═════ Given records ═════

(* ===== verification/Witnesses.v ===== *)
(** * The theorems at work on the concrete platform

    Each lemma applies one theorem to the scenario of [Demo], with its
    hypotheses discharged by evaluation. *)

From stdpp Require Import base gmap strings list fin_maps sets relations.
From Stdlib Require Import ZArith Lia.
From S2P Require Import Prelude Domain Database World StoreBase StoreUsers StoreAssignments StoreTraffic StoreAdmin.
From S2P Require Import GoStd Encoding RateLimit Xray StatNames Worker ServiceUsers ServiceAdmin ServiceBilling.
From S2P Require Import Sublink Httpapi Router System Shutdown Tables Metering.
From S2P Require Import Collection Convergence Fleet Health Reads Runs Nodes Lifecycle Billing Removal Races Enforcement Access Startup Links Gateway Authority Refusals Typing Demo.
Import Httpapi.
Local Open Scope Z_scope.


(** ** Metering *)

Definition small_batch : list TrafficDelta := [mkTrafficDelta user_id 30 20].
Definition big_batch : list TrafficDelta := [mkTrafficDelta user_id 30 20; mkTrafficDelta user_id 40 10].
Definition bad_batch : list TrafficDelta := [mkTrafficDelta user_id 30 20; mkTrafficDelta "ghost" 1 1].

Definition after_small : World :=
  (ApplyTrafficDeltas node_id small_batch 99 scene).1.
Definition after_big : World :=
  (ApplyTrafficDeltas node_id big_batch 99 scene).1.
Definition after_bad : World :=
  (ApplyTrafficDeltas node_id bad_batch 99 scene).1.
Definition charged_user : User := Eval vm_compute in
  default the_user (t_users (w_db after_small) !! user_id).

Lemma quota_enforced_witness :
  t_users (w_db after_small) !! user_id = Some charged_user ∧
  u_UsedUploadBytes charged_user = 30 ∧ OverQuota charged_user = false.
Proof.
  split; [by_eval|]. split; [reflexivity|].
  apply (quota_enforced node_id small_batch 99 scene after_small [] user_id charged_user);
    [by_eval|by_eval|reflexivity].
Defined.

Lemma batch_exact_witness :
  ∃ u', t_users (w_db after_big) !! user_id = Some u' ∧
    u_UsedUploadBytes u' = 70 ∧ u_UsedDownloadBytes u' = 30 ∧ u_Status u' = UserStatusSuspended.
Proof.
  destruct (batch_exact node_id big_batch 99 scene after_big [user_id] user_id the_user)
    as (u' & Hu & Hup & Hdown & Hst & _).
  - exact scene_ok.
  - by_eval.
  - by_eval.
  - exists u'. rewrite Hu, Hup, Hdown, Hst. repeat split.
Defined.

Lemma batch_atomic_witness : w_db after_bad = w_db (tx_start scene).
Proof.
  apply (batch_atomic node_id bad_batch 99 scene after_bad
    (mapErr (foreign_key_violation "traffic_snapshots_user_id_fkey"))).
  by_eval.
Defined.

(** The node reports 70 bytes up and 5 down for the user. *)
Definition reported : list Stat :=
  [ mkStat "user>>>alice@example.com>>>traffic>>>uplink" 70;
    mkStat "user>>>alice@example.com>>>traffic>>>downlink" 5 ].
Definition the_actor : nodeActor := Eval vm_compute in
  default (newNodeActor (mkNode "" "" "" 0 false "" false "" "" "" false "" None "" 0 0))
    (w_heap connected !! 0%nat).
Definition metered_scene : World :=
  w_set_net (mkDemoNet ∅ reported true : @net demo) connected.

Lemma collect_conserves_witness :
  ∃ u' x', t_users (w_db (collect 0 metered_scene).1) !! user_id = Some u' ∧
    w_heap (collect 0 metered_scene).1 !! 0%nat = Some x' ∧ meter t_Uplink u' x' = 70.
Proof.
  destruct (collect_conserves t_Uplink "uplink" 0 metered_scene
    the_actor node_conn (mkDemoNet ∅ [] true : @net demo) reported user_id the_user)
    as (u' & x' & Hu & Hx & _ & _ & Hm).
  - constructor.
  - exact scene_ok.
  - by_eval.
  - replace (a_pendingDeltas the_actor) with (∅ : gmap string UserTraffic) by by_eval.
    apply map_Forall_empty.
  - reflexivity.
  - reflexivity.
  - by_eval.
  - exists u', x'. rewrite Hu, Hx, Hm. split; [reflexivity|]. split; [reflexivity|]. by_eval.
Defined.

(** ** Convergence *)

Lemma connected_ready : pass_ready 0 connected node_id node_conn.
Proof.
  constructor.
  - exists the_actor. split; [by_eval|]. split; reflexivity.
  - apply demo_accepts.
  - apply (forallb_Forall (λ d, is_ok (buildUser (accountFor d)))). by_eval.
Qed.

Lemma connected_ok : db_ok (w_db connected).
Proof. exact scene_ok. Qed.

Lemma the_assigned w :
  t_user_inbounds (w_db w) = t_user_inbounds (w_db scene) →
  t_inbounds (w_db w) = t_inbounds (w_db scene) → t_users (w_db w) = t_users (w_db scene) →
  assigned (w_db w) node_id the_assignment the_inbound the_user.
Proof. intros H1 H2 H3. unfold assigned. rewrite H1, H2, H3. vm_compute. repeat split. Qed.

Lemma keep_the_assignment : keep the_assignment the_user.
Proof. split; [reflexivity|discriminate]. Qed.

Lemma reconcile_converges_witness :
  ∃ w' acc, reconcile_body 0 connected = (w', Ok tt) ∧
    buildUser (accountFor (desired_row the_assignment the_inbound the_user)) = Ok acc ∧
    on_node w' node_conn "in-1" "alice@example.com" = Some acc.
Proof.
  destruct (reconcile_converges 0 connected node_id node_conn connected_ok connected_ready)
    as (w' & Hrun & Hwanted & _).
  destruct (Hwanted the_assignment the_inbound the_user) as [_ Hnew].
  - apply the_assigned; reflexivity.
  - exact keep_the_assignment.
  - destruct Hnew as (acc & Hb & Hon); [by_eval|].
    exists w', acc. split; [exact Hrun|]. split; [exact Hb|exact Hon].
Defined.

═════

-- Aim of the exercise --
All of the entries above should be written out verbatim.

-- Solution to this problem --
(* ===== verification/Witnesses.v ===== *)
(** * The theorems at work on the concrete platform

    Each lemma applies one theorem to the scenario of [Demo], with its
    hypotheses discharged by evaluation. *)

From stdpp Require Import base gmap strings list fin_maps sets relations.
From Stdlib Require Import ZArith Lia.
From S2P Require Import Prelude Domain Database World StoreBase StoreUsers StoreAssignments StoreTraffic StoreAdmin.
From S2P Require Import GoStd Encoding RateLimit Xray StatNames Worker ServiceUsers ServiceAdmin ServiceBilling.
From S2P Require Import Sublink Httpapi Router System Shutdown Tables Metering.
From S2P Require Import Collection Convergence Fleet Health Reads Runs Nodes Lifecycle Billing Removal Races Enforcement Access Startup Links Gateway Authority Refusals Typing Demo.
Import Httpapi.
Local Open Scope Z_scope.


(** ** Metering *)

Definition small_batch : list TrafficDelta := [mkTrafficDelta user_id 30 20].
Definition big_batch : list TrafficDelta := [mkTrafficDelta user_id 30 20; mkTrafficDelta user_id 40 10].
Definition bad_batch : list TrafficDelta := [mkTrafficDelta user_id 30 20; mkTrafficDelta "ghost" 1 1].

Definition after_small : World :=
  (ApplyTrafficDeltas node_id small_batch 99 scene).1.
Definition after_big : World :=
  (ApplyTrafficDeltas node_id big_batch 99 scene).1.
Definition after_bad : World :=
  (ApplyTrafficDeltas node_id bad_batch 99 scene).1.
Definition charged_user : User := Eval vm_compute in
  default the_user (t_users (w_db after_small) !! user_id).

Lemma quota_enforced_witness :
  t_users (w_db after_small) !! user_id = Some charged_user ∧
  u_UsedUploadBytes charged_user = 30 ∧ OverQuota charged_user = false.
Proof.
  split; [by_eval|]. split; [reflexivity|].
  apply (quota_enforced node_id small_batch 99 scene after_small [] user_id charged_user);
    [by_eval|by_eval|reflexivity].
Defined.

Lemma batch_exact_witness :
  ∃ u', t_users (w_db after_big) !! user_id = Some u' ∧
    u_UsedUploadBytes u' = 70 ∧ u_UsedDownloadBytes u' = 30 ∧ u_Status u' = UserStatusSuspended.
Proof.
  destruct (batch_exact node_id big_batch 99 scene after_big [user_id] user_id the_user)
    as (u' & Hu & Hup & Hdown & Hst & _).
  - exact scene_ok.
  - by_eval.
  - by_eval.
  - exists u'. rewrite Hu, Hup, Hdown, Hst. repeat split.
Defined.

Lemma batch_atomic_witness : w_db after_bad = w_db (tx_start scene).
Proof.
  apply (batch_atomic node_id bad_batch 99 scene after_bad
    (mapErr (foreign_key_violation "traffic_snapshots_user_id_fkey"))).
  by_eval.
Defined.

(** The node reports 70 bytes up and 5 down for the user. *)
Definition reported : list Stat :=
  [ mkStat "user>>>alice@example.com>>>traffic>>>uplink" 70;
    mkStat "user>>>alice@example.com>>>traffic>>>downlink" 5 ].
Definition the_actor : nodeActor := Eval vm_compute in
  default (newNodeActor (mkNode "" "" "" 0 false "" false "" "" "" false "" None "" 0 0))
    (w_heap connected !! 0%nat).
Definition metered_scene : World :=
  w_set_net (mkDemoNet ∅ reported true : @net demo) connected.

Lemma collect_conserves_witness :
  ∃ u' x', t_users (w_db (collect 0 metered_scene).1) !! user_id = Some u' ∧
    w_heap (collect 0 metered_scene).1 !! 0%nat = Some x' ∧ meter t_Uplink u' x' = 70.
Proof.
  destruct (collect_conserves t_Uplink "uplink" 0 metered_scene
    the_actor node_conn (mkDemoNet ∅ [] true : @net demo) reported user_id the_user)
    as (u' & x' & Hu & Hx & _ & _ & Hm).
  - constructor.
  - exact scene_ok.
  - by_eval.
  - replace (a_pendingDeltas the_actor) with (∅ : gmap string UserTraffic) by by_eval.
    apply map_Forall_empty.
  - reflexivity.
  - reflexivity.
  - by_eval.
  - exists u', x'. rewrite Hu, Hx, Hm. split; [reflexivity|]. split; [reflexivity|]. by_eval.
Defined.

(** ** Convergence *)

Lemma connected_ready : pass_ready 0 connected node_id node_conn.
Proof.
  constructor.
  - exists the_actor. split; [by_eval|]. split; reflexivity.
  - apply demo_accepts.
  - apply (forallb_Forall (λ d, is_ok (buildUser (accountFor d)))). by_eval.
Qed.

Lemma connected_ok : db_ok (w_db connected).
Proof. exact scene_ok. Qed.

Lemma the_assigned w :
  t_user_inbounds (w_db w) = t_user_inbounds (w_db scene) →
  t_inbounds (w_db w) = t_inbounds (w_db scene) → t_users (w_db w) = t_users (w_db scene) →
  assigned (w_db w) node_id the_assignment the_inbound the_user.
Proof. intros H1 H2 H3. unfold assigned. rewrite H1, H2, H3. vm_compute. repeat split. Qed.

Lemma keep_the_assignment : keep the_assignment the_user.
Proof. split; [reflexivity|discriminate]. Qed.

Lemma reconcile_converges_witness :
  ∃ w' acc, reconcile_body 0 connected = (w', Ok tt) ∧
    buildUser (accountFor (desired_row the_assignment the_inbound the_user)) = Ok acc ∧
    on_node w' node_conn "in-1" "alice@example.com" = Some acc.
Proof.
  destruct (reconcile_converges 0 connected node_id node_conn connected_ok connected_ready)
    as (w' & Hrun & Hwanted & _).
  destruct (Hwanted the_assignment the_inbound the_user) as [_ Hnew].
  - apply the_assigned; reflexivity.
  - exact keep_the_assignment.
  - destruct Hnew as (acc & Hb & Hon); [by_eval|].
    exists w', acc. split; [exact Hrun|]. split; [exact Hb|exact Hon].
Defined.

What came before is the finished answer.